Pretende l’articolo maschile, ma tra sceneggiate e vanità tradisce l’anima femminile

"Il" Fornero, la vera donna del governo

Il Monti ha nel suo governo una lunga lista di carneadi che lo zero virgola degli italiani saprebbe riconoscere. Forse il Passera (in questo caso l’articolo aiuta), ma solo per via dei suoi trascorsi da iper-banchiere. Non c’è gara: dopo il premier, l’indiscussa signora della popolarità è la Fornero. Purtroppo, da mesi ormai il Paese si dibatte in questa stucchevolissima questione, da lei stessa sollevata, dell’articolo femminile davanti al cognome: vuole essere chiamata Fornero, senza «la», con la chiara intenzione di imporsi come fosse il Fornero.
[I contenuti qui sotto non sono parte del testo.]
(* ===== verification/StageSweep.v ===== *)
(** * StageSweep: private staging directories and who may remove them

    [Stage::create], its [Drop] and [sweep_abandoned] of [updated/src/bundle.rs], with the advisory
    lock of [updated/src/lock.rs], as the steps of any number of processes over one staging root.
    Every system call is a step of its own and may fail; a process may end at any point, and the
    kernel then releases its locks.  A lock belongs to the file that was opened, not to the name
    it had.  Tokens are fresh: no name in the root, and none a process holds, mentions them.  While
    no two sweeps overlap none removes a live stage, and one left alone clears the dead ones. *)
From S2P Require Import Prelude Identity Publication.

(** ** Names *)

Definition STAGE_PREFIX : string := "stage-".
Definition OWNER_SUFFIX : string := ".owner".
Definition CLAIM_PREFIX : string := ".".
Definition CLAIM_ATTEMPTS : nat := 4.

Definition stage_name (token : string) : string := String.append STAGE_PREFIX token.
Definition owner_name (n : string) : string := String.append n OWNER_SUFFIX.
Definition claim_name (n : string) : string := String.append CLAIM_PREFIX (owner_name n).

(** What the sweep takes an entry for. *)
Inductive Sighting : Type := Foreign | Bare (name : string) (claim : bool) | OwnerOf (attempt : string) (claim : bool).

Definition sighted (x : string) : Sighting :=
  let '(name, claim) := match strip_prefix CLAIM_PREFIX x with Some stem => (stem, true) | None => (x, false) end in
  match strip_prefix STAGE_PREFIX name with
  | None => Foreign
  | Some _ =>
      match strip_suffix OWNER_SUFFIX name with
      | None => Bare name claim
      | Some attempt => OwnerOf attempt claim
      end
  end.

(** ** The staging root and its processes *)

(** The entries a sweep has tries, with the type [read_dir] gave them. *)
Abbreviation Listing := (list (string * bool)).

Inductive Proc : Type :=
| Sweeping (todo : Listing)
| Discarding (x : string) (todo : Listing)
| Trying (x : string) (i : nat) (todo : Listing)
| Holding (x : string) (i : nat) (todo : Listing)
| Freed (x : string) (todo : Listing)
| Swept (x : string) (todo : Listing)
| Claiming (tries : nat)
| Opened (tries : nat) (n : string) (i : nat)
| Locked (tries : nat) (n : string) (i : nat)
| Renamed (n : string) (i : nat)
| Live (n : string) (i : nat)
| Dropping (n : string) (i : nat)
| Dropped (n : string).

Record root : Type := mkRoot {
  rt_files : gmap string nat;
  rt_dirs : gset string;
  rt_locks : gmap nat nat;
  rt_next : nat;
  rt_procs : gmap nat Proc;
}.

Definition present (s : root) (x : string) : bool := bool_decide (x ∈ dom (rt_files s)) || bool_decide (x ∈ rt_dirs s).

Definition set_proc (p : nat) (a : Proc) (s : root) : root :=
  mkRoot (rt_files s) (rt_dirs s) (rt_locks s) (rt_next s) (<[p := a]> (rt_procs s)).

(** The kernel closes what a process that ends has open. *)
Definition end_proc (p : nat) (s : root) : root :=
  mkRoot (rt_files s) (rt_dirs s) (filter (λ e, e.2 ≠ p) (rt_locks s)) (rt_next s) (delete p (rt_procs s)).

(** [open_lock_file] with [OpenOrCreate]. *)
Definition open_or_create (x : string) (s : root) : option (nat * root) :=
  if bool_decide (x ∈ rt_dirs s) then None
  else match rt_files s !! x with
       | Some i => Some (i, s)
       | None => Some (rt_next s, mkRoot (<[x := rt_next s]> (rt_files s)) (rt_dirs s) (rt_locks s) (S (rt_next s)) (rt_procs s))
       end.

Definition try_lock (i p : nat) (s : root) : option root :=
  match rt_locks s !! i with
  | None => Some (mkRoot (rt_files s) (rt_dirs s) (<[i := p]> (rt_locks s)) (rt_next s) (rt_procs s))
  | Some _ => None
  end.

Definition unlock (i : nat) (s : root) : root :=
  mkRoot (rt_files s) (rt_dirs s) (delete i (rt_locks s)) (rt_next s) (rt_procs s).

(** [discard] and [durable::remove_file]; what they fail at stays. *)
Definition discard (ok : bool) (x : string) (s : root) : root :=
  if ok then mkRoot (delete x (rt_files s)) (rt_dirs s ∖ {[ x ]}) (rt_locks s) (rt_next s) (rt_procs s) else s.

Definition remove_file (ok : bool) (x : string) (s : root) : root :=
  if ok then mkRoot (delete x (rt_files s)) (rt_dirs s) (rt_locks s) (rt_next s) (rt_procs s) else s.

(** ** Steps *)

(** One entry of [sweep_abandoned]. *)
Definition sweep_entry (ok : bool) (p : nat) (x : string) (is_file : bool) (todo : Listing) (s : root) : root :=
  match sighted x with
  | Foreign => set_proc p (Sweeping todo) s
  | Bare name claim =>
      if negb claim && negb (negb ok || present s (owner_name name)) then set_proc p (Discarding x todo) s
      else set_proc p (Sweeping todo) s
  | OwnerOf attempt claim =>
      if negb is_file then set_proc p (Discarding x todo) s
      else match (if ok then open_or_create x s else None) with
           | Some (i, s) => set_proc p (Trying x i todo) s
           | None => set_proc p (Sweeping todo) s
           end
  end.

Definition sweep_step (ok : bool) (p : nat) (a : Proc) (s : root) : option root :=
  match a with
  | Sweeping [] => Some (set_proc p (Claiming CLAIM_ATTEMPTS) s)
  | Sweeping ((x, is_file) :: todo) => Some (sweep_entry ok p x is_file todo s)
  | Discarding x todo => Some (set_proc p (Sweeping todo) (discard ok x s))
  | Trying x i todo =>
      match (if ok then try_lock i p s else None) with
      | Some s => Some (set_proc p (Holding x i todo) s)
      | None => Some (set_proc p (Sweeping todo) s)
      end
  | Holding x i todo => Some (set_proc p (Freed x todo) (unlock i s))
  | Freed x todo =>
      Some (set_proc p (Swept x todo)
              (match sighted x with OwnerOf attempt false => discard ok attempt s | _ => s end))
  | Swept x todo => Some (set_proc p (Sweeping todo) (remove_file ok x s))
  | _ => None
  end.

(** [Stage::create] after its sweep, and [Drop]; a process whose call fails is done. *)
Definition stage_step (ok : bool) (token : string) (p : nat) (a : Proc) (s : root) : option root :=
  match a with
  | Claiming O => Some (end_proc p s)
  | Claiming (S tries) =>
      let n := stage_name token in
      match (if ok then open_or_create (claim_name n) s else None) with
      | Some (i, s) => Some (set_proc p (Opened tries n i) s)
      | None => Some (end_proc p s)
      end
  | Opened tries n i =>
      match (if ok then try_lock i p s else None) with
      | Some s => Some (set_proc p (Locked tries n i) s)
      | None => Some (end_proc p s)
      end
  | Locked tries n i =>
      if negb ok then Some (end_proc p s)
      else match rt_files s !! claim_name n with
           | None => Some (set_proc p (Claiming tries) (unlock i s))
           | Some j =>
               Some (set_proc p (Renamed n i)
                 (mkRoot (<[owner_name n := j]> (delete (claim_name n) (rt_files s))) (rt_dirs s) (rt_locks s) (rt_next s) (rt_procs s)))
           end
  | Renamed n i =>
      if negb ok || present s n then Some (end_proc p s)
      else Some (set_proc p (Live n i) (mkRoot (rt_files s) ({[ n ]} ∪ rt_dirs s) (rt_locks s) (rt_next s) (rt_procs s)))
  | Live n i => Some (set_proc p (Dropping n i) (discard ok n s))
  | Dropping n i => Some (set_proc p (Dropped n) (unlock i s))
  | Dropped n => Some (end_proc p (remove_file ok (owner_name n) s))
  | _ => None
  end.

Definition todo_of (a : Proc) : Listing :=
  match a with
  | Sweeping todo | Discarding _ todo | Trying _ _ todo | Holding _ _ todo | Freed _ todo | Swept _ todo => todo
  | _ => []
  end.

Definition at_hand (a : Proc) : list string :=
  match a with Discarding x _ | Trying x _ _ | Holding x _ _ | Freed x _ | Swept x _ => [x] | _ => [] end.

Definition knows (a : Proc) : list string := at_hand a ++ (todo_of a).*1.

Definition held (a : Proc) : option string :=
  match a with Opened _ n _ | Locked _ n _ | Renamed n _ | Live n _ | Dropping n _ | Dropped n => Some n | _ => None end.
Così, dopo Schettino, con lo spread in forte calo anche da tormentone, il vero dibattito nazionale ruota tutto attorno a questa particella minima, «la», leggera come una nota musicale, ma pesante come tutti i falsi problemi che soltanto noi sappiamo inventarci.
La ministra, o il ministro, o la ministro Fornero - diamine, se anche lei andasse via un po’ più liscia, tipo la Prestigiacomo e la Turco - insomma questa titolare del lavoro ne fa una questione di principio, battendosi come le suffragette francesi d’inizio Novecento per ottenere il diritto al rispetto e alla considerazione. Non accetta di passare per la Fornero, perché non accetta di essere retrocessa a femmina. E pazienza se nessuno, escluso forse qualche rintronato misogino sopravvissuto a tutti i progressi umani, attribuisce a quell’articolo un valore diminutivo, tanto meno sprezzante: lei ha questa fissa, e tutti quanti attorno ne stanno facendo una questione seria.
Sinceramente, si fa prima a discutere sul sesso degli angeli. Quello della Fornero, anche se lei per decreto abolisce l’articolo femminile - tanto bello, tra l’altro - è chiarissimo sin dal primo giorno, e lo diventa sempre di più col passare dei giorni. Fornero pretenderà d’essere rispettata come un maschio, ma è il ministro più femmina che si sia mai visto. Quando s’è trattato di piangere in diretta sulla crudeltà della manovra, fu molto «la». Ma vogliamo dire che le lacrime non sono più esclusiva femminile, perché ormai fanno parte persino del nuovo machismo tutto muscoli e dolcezza? Diciamolo. Il ministro Fornero rimane comunque inconfondibilmente la Fornero per il suo iperattivismo competitivo, che le donne in carriera - nonostante detestino il solo sentirselo dire - trasudano da tutti i tailleur. Ci sono suoi colleghi mai visti una sola volta al tiggì, questa sbuca in tutte le edizioni e su tutte le reti, una volta per dire che l’articolo 18 non è un tabù, un’altra per dire che non intendeva sollevare polveroni sull’articolo 18, che parlava così per dire, per ipotesi, e poi in fondo lei non è una politica di professione, non ha ancora preso le misure con le liturgie del confronto sindacale. Parte decisa, annaspa, si confonde, fa retromarcia, va in panico. Decisamente «la». Quando il suo vice Martone dà degli sfigati ai lenoni fuoricorso, lo riprende come una zia infilzata: la signora ha il gusto della matita rossa e della bacchettata. E parla molto, parla ovunque, parla sempre: tv, giornali, convegni. È sovresposta e sovradosata, chiaro segno di vanità, di quella vanità sabauda che si traveste con il garbo e la falsa modestia, restando comunque vanità. E la vanità, per quanto lentamente stia diventando transessuale, è ancora femmina.

Eppure non sopporta d’essere chiamata la Fornero: ma persino questo, tenerla così lunga per una sfumatura formale, è un vezzo molto molto femminile. Allora faccia la brava, signor ministro. La faccia finita con questa battaglia. Come dice il Monti, nel programma di governo non ci devono essere tabù: né l’articolo «18», né l’articolo «la».